George Gibson (1904-2001), Scene Painter: essay by Janet Blake (original) (raw)

George Gibson (1904-2001), Scene Painter

by Janet Blake

George Gibson is one of the California regionalist painters who had a long and prestigious career in the motion picture industry. Born in Edinburgh, Scotland in 1904, he received his arts education at the Edinburgh College of Art and at the Glasgow School of Art where he studied with the master scenic designer William E. Glover. Realizing that his talents and motivation were in scenic design, Gibson worked as an apprentice in local theaters while completing his studies.

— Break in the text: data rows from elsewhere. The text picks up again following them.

(* ===== verification/UtilTheorems.v ===== *)
(** * The libraries: dates, logging, queues, thread pools, buffers

    The properties of the utility classes and of the accepting socket, each with
    a concrete instance. *)

From S2P Require Import Prelude CxxString ByteBuffer Calendar Date FileUtil LogFile LogStream.
From S2P Require Import AsyncLogging Logging Sync Queues ThreadPool LinkedBuffer Sockets Acceptor.

#[local] Open Scope Z_scope.

(** ** Dates *)

(** C39: a [Date] made from a valid calendar date gives year, month and day back,
    for every year it can represent; the day number of the next calendar day is
    one more; and the day of the week it reports is three more, modulo seven,
    than the day counted from Sunday. *)
Theorem date_calendar (d : civil) :
  valid_date d -> Date.in_range d ->
  Date.yearMonthDay (Date.of_civil d) = Date.YMD (c_day d) (c_month d) (c_year d) /\
  (Date.in_range (next_day d) ->
   Date.julianDayNumber (Date.of_civil (next_day d)) = Date.julianDayNumber (Date.of_civil d) + 1) /\
  (-1721120 <= day_number d -> Date.weekOfDay (Date.of_civil d) = (weekday d + 3) mod 7).
Proof.
  intros Hv Hr. split; [by apply Date.yearMonthDay_of_civil|]. split.
  - intros Hn. destruct (Date.julianDayNumber_of_civil d Hv Hr) as [-> _].
    destruct (Date.julianDayNumber_of_civil (next_day d) (next_day_valid d Hv) Hn) as [-> _].
    rewrite day_number_next by done. lia.
  - intros Hn. apply Date.weekOfDay_of_civil; [done|done|lia].
Qed.

(** ** Logging *)

(** C40: a log statement whose level is enabled hands on one line and changes
    nothing else, never writing outside the buffer of the stream: the thread's
    cached time, which is never set, ".000000 ", the level, the error, the
    operands and the place in the source, each left out when it does not fit;
    when everything fits with 48 bytes to spare the line is their
    concatenation.  Only [FATAL] flushes and aborts. *)
Theorem log_statement_writes_line (strerror_tl : Z -> bytes) tv errno path line m os p th :
  Logger.t_lastSecond th = 0 ->
  let ops := Logger.operands strerror_tl (Logger.t_time th) errno path line m os in
  Forall LogStream.operand_ok ops ->
  Logger.log strerror_tl tv errno path line m os p th =
    Some (if Logger.macro_enabled (Logger.g_logLevel p) m
          then Logger.emit p (Logger.macro_level m) (LogStream.spec_puts [] ops) else p, th) /\
  ((sum_list_with (fun o => length (LogStream.text o)) ops + 48 <= smallBufferLen)%nat ->
   LogStream.spec_puts [] ops = mjoin (map LogStream.text ops)).
Proof.
  intros Hth ops Hops. split.
  - destruct (Logger.macro_enabled _ m) eqn:E; [by apply Logger.log_spec|].
    unfold Logger.log. by rewrite E.
  - intros Hl. by rewrite LogStream.spec_puts_fit.
Qed.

After two years as an apprentice scenic designer, Gibson immigrated to the United States. With his education and work experience, it was natural that he headed for California. It was 1930 -- the beginning of the Great Depression -- but it was easy to find employment in the burgeoning Los Angeles film industry. Fortunately, Gibson arrived with an excellent reference, a letter of introduction to William Glover's uncle, scenic artist Ernest Glover.

With Ernest Glover's assistance, Gibson found work with several Hollywood studios. He met artist Emil J. Kosa, Jr. (1903-1968) at 20th Century Fox Studios in 1933 when they were both working on the motion picture Cavalcade. He also enrolled in classes at the Chouinard School of Art where he met Millard Sheets (1907-1989) and Phil Dike (1906-1990), two artists who were quickly becoming leaders in the California Scene painting movement, which reached its zenith in the 1930s and 1940s.

In 1934 Gibson landed a position as an illustrator with Metro~Goldwyn~Mayer Studios. By 1938 he became head of the scenic design department. Through his more than thirty-year career, he worked on such films as Boys Town (1938), The Wizard of Oz (1939), An American in Paris (1951), Brigadoon (1954), and Shoes of the Fisherman (1968). Gibson's backdrops were as large as 60 x 150 feet and so realistic that the audience didn't realize the setting was on a soundstage, which was the goal of the studio.

During World War II Gibson worked for the U.S. Marine Corps, building models for proposed landing sites on Japanese-held islands in the Pacific. During this period he began working in watercolor, a medium favored for its ease of portability. After the war, he began painting in earnest, often with Kosa, who had become a close friend. Since both men had full-time positions with the studios, they painted on the weekends, sometimes taking trips together to Mexico. In 1945 he joined the California Water Color Society and started participating in their group exhibitions, garnering several awards over the next decades.

When Gibson joined the California Water Color Society, he became part of a group of artists who had gained national prominence in the 1930s and 1940s for their bravura approach to the medium. Watercolor had traditionally been a sketching medium where detailed drawings were enhanced with meticulously applied washes of transparent pigment. The California painters, however, used the medium directly, rendering a scene with bold strokes on large sheets of paper, often utilizing the white of the paper as one of the compositional elements.

Realism is the hallmark of Gibson's style, and as such it departs somewhat from the more expressive style of California scene painters. Referring to himself as a "factual" painter, he said, "I paint things as I see them, and I have stayed with that pretty much all my life." He admired the work of renowned illustrator Donald Teague (1897-1991), who lived in Southern California from 1938 to 1949. Gibson noted that Teague made complete and meticulous small paintings that could easily be enlarged. Throughout his career Gibson filled small sketchbooks with detailed drawings, both for his scenic design work and for his paintings. His work, in fact, can be said to be a blend of the realism of Teague and the expressive, spontaneous style of California Water Color Society painters like Kosa.

After his retirement from MGM in 1969, Gibson was able to devote all his time to painting and teaching. He loved painting out of doors with watercolor. He said, "Watercolor best suits my desire to catch the fleeting effects of hills, trees, farms, riverbeds and the ever, occurring subject around the next curve of the highway or over the next hill" Gibson also traveled extensively seeking out interesting subject matter wherever he went. He loved architecture and painted numerous scenes of towns and villages in Europe and Mexico. He often included figures in his paintings, which he said gave the work a "touch of life" and added scale to the composition.

Gibson was a remarkable artist, who never tired of working and painted nearly to the end of his life. For Gibson, "Art and painting is life itself. I can't imagine life without painting. If you're really honest about it, art teaches you humility, an appreciation of life around you."